Bestellinformation
| Produkt | Katalog # | EINHEIT | Preis | ANZAHL | Favoriten | |
MaxiKβ Double Nickase Plasmid (h) | sc-403096-NIC | 20 µg | $410.00 | |||
MaxiKβ Double Nickase Plasmid (h2) | sc-403096-NIC-2 | 20 µg | $410.00 |
KCNMB1 kodiert die β1‑regulatorische Untereinheit des großleitenden, calcium- und spannungsaktivierten Kaliumkanals (BK/MaxiK), die die Kanalöffnung moduliert, indem sie die scheinbare Ca²⁺‑Empfindlichkeit erhöht und die Repolarisation der Membran mitprägt. In humaner glatter Muskulatur und anderen erregbaren Geweben koppelt MaxiKβ1 intrazelluläre Ca²⁺‑Signale an den Kaliumausstrom und beeinflusst so über eine Rückkopplungsregulation des Membranpotentials den Gefäßtonus, die Kontraktilität der Atemwege und die neuronale Erregungsaktivität. Diese modulierende Funktion verknüpft KCNMB1 mit Ca²⁺‑abhängiger Signalübertragung, elektromechanischer Kopplung sowie NO/cGMP‑responsiven Signalwegen, die in der Kontrolle von Ionenkanälen zusammenlaufen. Veränderte Funktionen der BK‑Kanal‑β1‑Untereinheit wurden im Zusammenhang mit der Blutdruckregulation, einer Hyperreaktivität glatter Muskulatur und Erregbarkeitsstörungen untersucht, wodurch KCNMB1 ein nützliches Ziel für mechanistische Ionenkanalforschung ist.
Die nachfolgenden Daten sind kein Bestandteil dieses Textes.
(** * MRPT: occupancy-grid ray simulator and ICP edge-registration decider

    A shallow embedding of
      - [libs/maps/src/maps/COccupancyGridMap2D_simulate.cpp]
        ([laserScanSimulator], [sonarSimulator], [simulateScanRay]) and
      - [apps/graphslam-engine/CICPGoodnessERD_impl.h]
        (the decider [CICPGoodnessERD_t]),
    followed by the properties of both that the specification states.

    Conventions.
      - C++ [float] and [double] values are IEEE-754 numbers, modelled by
        [spec_float] of the Standard Library with the operations of
        binary32 (precision 24, emax 128) and binary64 (53, 1024).
      - [unsigned int] is a [Z] in [0, 2^32), [size_t] and [TNodeID] a [Z]
        in [0, 2^64); their arithmetic is written with its wrap-around.
      - What the two files call but do not define (grid coordinate
        transforms, the log-odds table, libm, the random generator, pose
        composition, the ICP solver, pose distances) is an interface, a
        type class whose fields the functions take as parameters. *)

From Stdlib Require Import ZArith List Bool Lia.
From Stdlib Require Import Floats.SpecFloat.
From stdpp Require Import base option list gmap strings.

Local Open Scope Z_scope.

(** ** Machine numbers *)

Module Num.

Definition float := spec_float.
Definition double := spec_float.

Definition two32 : Z := 2 ^ 32.
Definition two64 : Z := 2 ^ 64.

(** Conversions between the integer types. *)
Definition to_unsigned (z : Z) : Z := z mod two32.
Definition to_size_t (z : Z) : Z := z mod two64.
Definition to_int (z : Z) : Z :=
  let u := z mod two32 in if u <? 2 ^ 31 then u else u - two32.

(** binary32 and binary64 arithmetic, round to nearest even. *)
Definition fmul32 : float -> float -> float := SFmul 24 128.
Definition fdiv32 : float -> float -> float := SFdiv 24 128.
Definition fsub32 : float -> float -> float := SFsub 24 128.
Definition fadd64 : double -> double -> double := SFadd 53 1024.
Definition fsub64 : double -> double -> double := SFsub 53 1024.
Definition fmul64 : double -> double -> double := SFmul 53 1024.
Definition fdiv64 : double -> double -> double := SFdiv 53 1024.

(** Integer to floating point. *)
Definition float_of_Z (n : Z) : float := binary_normalize 24 128 n 0 false.
Definition double_of_Z (n : Z) : double := binary_normalize 53 1024 n 0 false.

(** [float] to [double] is exact; [double] to [float] rounds. *)
Definition double_of_float (x : float) : double := x.
Definition float_of_double (x : double) : float :=
  match x with
  | S754_finite s m e => binary_round 24 128 s m e
  | _ => x
  end.

(** Comparisons ([a > b] is [b < a]); every comparison with a NaN is false. *)
Definition fgt (a b : spec_float) : bool := SFltb b a.
Definition flt (a b : spec_float) : bool := SFltb a b.
Definition fle (a b : spec_float) : bool := SFleb a b.

Definition fzero : spec_float := S754_zero false.
Definition fone : spec_float := S754_finite false 1 0.
Definition fhalf : spec_float := S754_finite false 1 (-1).

End Num.

Import Num.

(** ** Outcome of a call

    A call returns, throws (the exception of a failed [ASSERT_]) or, in the
    model only, runs out of the fuel that bounds a [while] loop. *)

Inductive outcome (A : Type) : Type :=
  | Returns (a : A)
  | Throws (msg : string)
  | OutOfFuel.

Arguments Returns {A} a.
Arguments Throws {A} msg.
Arguments OutOfFuel {A}.

Definition bind {A B : Type} (m : outcome A) (k : A -> outcome B) : outcome B :=
  match m with
  | Returns a => k a
  | Throws msg => Throws msg
  | OutOfFuel => OutOfFuel
  end.

#[global] Instance outcome_bind : MBind outcome := fun A B k m => bind m k.
#[global] Instance outcome_ret : MRet outcome := fun A a => Returns a.

(** [ASSERT_(cond)]: throws when [cond] is false. *)
Definition ASSERT_ (cond : bool) (text : string) : outcome unit :=
  if cond then Returns tt else Throws ("Assert condition failed: " +:+ text).

(** ** Poses

    [CPose2D] is (x, y, phi); [CPose3D] and [TPose3D] are
    (x, y, z, yaw, pitch, roll). *)

Module CPose2D.
Record t : Type := mk { x : double; y : double; phi : double }.
End CPose2D.

Module CPose3D.
Record t : Type :=
  mk { x : double; y : double; z : double;
       yaw : double; pitch : double; roll : double }.
Definition origin : t := mk fzero fzero fzero fzero fzero fzero.
End CPose3D.

(** ** The occupancy grid and the observations the simulators fill *)

(** [COccupancyGridMap2D]: the members the simulators read. [map] is the
    row-major vector of log-odds cells ([cellType], a signed 8 or 16 bit
    integer). *)
Record COccupancyGridMap2D : Type := {
  size_x : Z;
  size_y : Z;
  x_min : float;
  y_min : float;
  resolution : float;
  map : list Z
}.

(** [CObservation2DRangeScan]: [validRange] is a vector of [char]. *)
Record CObservation2DRangeScan : Type := {
  scan : list float;
  validRange : list Z;
  aperture : float;
  rightToLeft : bool;
  maxRange : float;
  sensorPose : CPose3D.t
}.

(** One sonar transducer of a [CObservationRange]. *)
Record TMeasurement : Type := {
  sensorID : Z;
  sensorPose_ : CPose3D.t;
  sensedDistance : float
}.

(** [CObservationRange]; iterating over the observation iterates over
    [sensedData]. *)
Record CObservationRange : Type := {
  maxSensorDistance : float;
  sensorConeApperture : float;
  sensedData : list TMeasurement
}.

(** What [COccupancyGridMap2D_simulate.cpp] calls and does not define. *)
Class SimExternals : Type := {
  (** [x2idx], [y2idx] of the grid's header: world coordinate to cell index,
      an [int]. *)
  x2idx : COccupancyGridMap2D -> double -> Z;
  y2idx : COccupancyGridMap2D -> double -> Z;
  (** [p2l]: probability to log-odds cell value. *)
  p2l : float -> Z;
  (** libm, and [mrpt::utils::round] (to the nearest [int]) and [DEG2RAD]. *)
  cos : double -> double;
  sin : double -> double;
  round : spec_float -> Z;
  DEG2RAD : double -> double;
  (** [randomGenerator]: its state, and a draw from N(0,1). *)
  RNG : Type;
  drawGaussian1D_normalized : RNG -> double * RNG;
  (** [CPose2D(CPose3D(robotPose) + sensorPose)]. *)
  sensor_on_robot : CPose2D.t -> CPose3D.t -> CPose2D.t
}.

(** ** The ray simulator ([COccupancyGridMap2D_simulate.cpp]) *)

Section Simulator.
Context `{SimExternals}.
MaxiKβ Das Double-Nickase-Plasmid (h) besteht aus einem aufeinander abgestimmten Plasmidpaar, das für die hochspezifische Bearbeitung des KCNMB1-Lokus in human-Zelllinien entwickelt wurde. Jedes Plasmid exprimiert eine Cas9-D10A-Nickase und eine spezifische sgRNA, die auf entgegengesetzte DNA-Stränge innerhalb von KCNMB1 abzielt. Wenn sie auf benachbarte Stellen auf entgegengesetzten DNA-Strängen gerichtet sind, erzeugen die beiden Nickasen versetzte Einzelstrang-Schnitte, die zusammen einen versetzten Doppelstrangbruch erzeugen, was eine koordinierte On-Target-Aktivität beider Guides erfordert. Der resultierende DNA-Bruch wird durch endogene zelluläre Reparaturwege behoben, meist durch nicht-homologe Endverknüpfung (NHEJ), was zu Insertionen oder Deletionen führt, die die KCNMB1-Funktion stören. Durch die Notwendigkeit einer doppelten sgRNA-Bindung am Zielort erhöht der Doppel-Nick-Ansatz die Spezifität der Bearbeitung und bietet eine komplementäre CRISPR-Strategie für Anwendungen, bei denen eine zusätzliche Kontrolle über die Zielgenauigkeit gewünscht ist.
Um eine effiziente Identifizierung editierter Zellen zu unterstützen, kodiert ein Plasmid GFP zur fluoreszierenden Visualisierung transfizierter Populationen, während das Begleitplasmid ein Puromycin-Resistenzgen für die Antibiotika-Selektion trägt. Zusammen unterstützen diese Merkmale eine effiziente Anreicherung co-transfizierter Populationen und vereinfachen die Validierung von Klonen mit KCNMB1-Störung.
Nur für Forschungszwecke. Nicht für diagnostische oder therapeutische Zwecke bestimmt.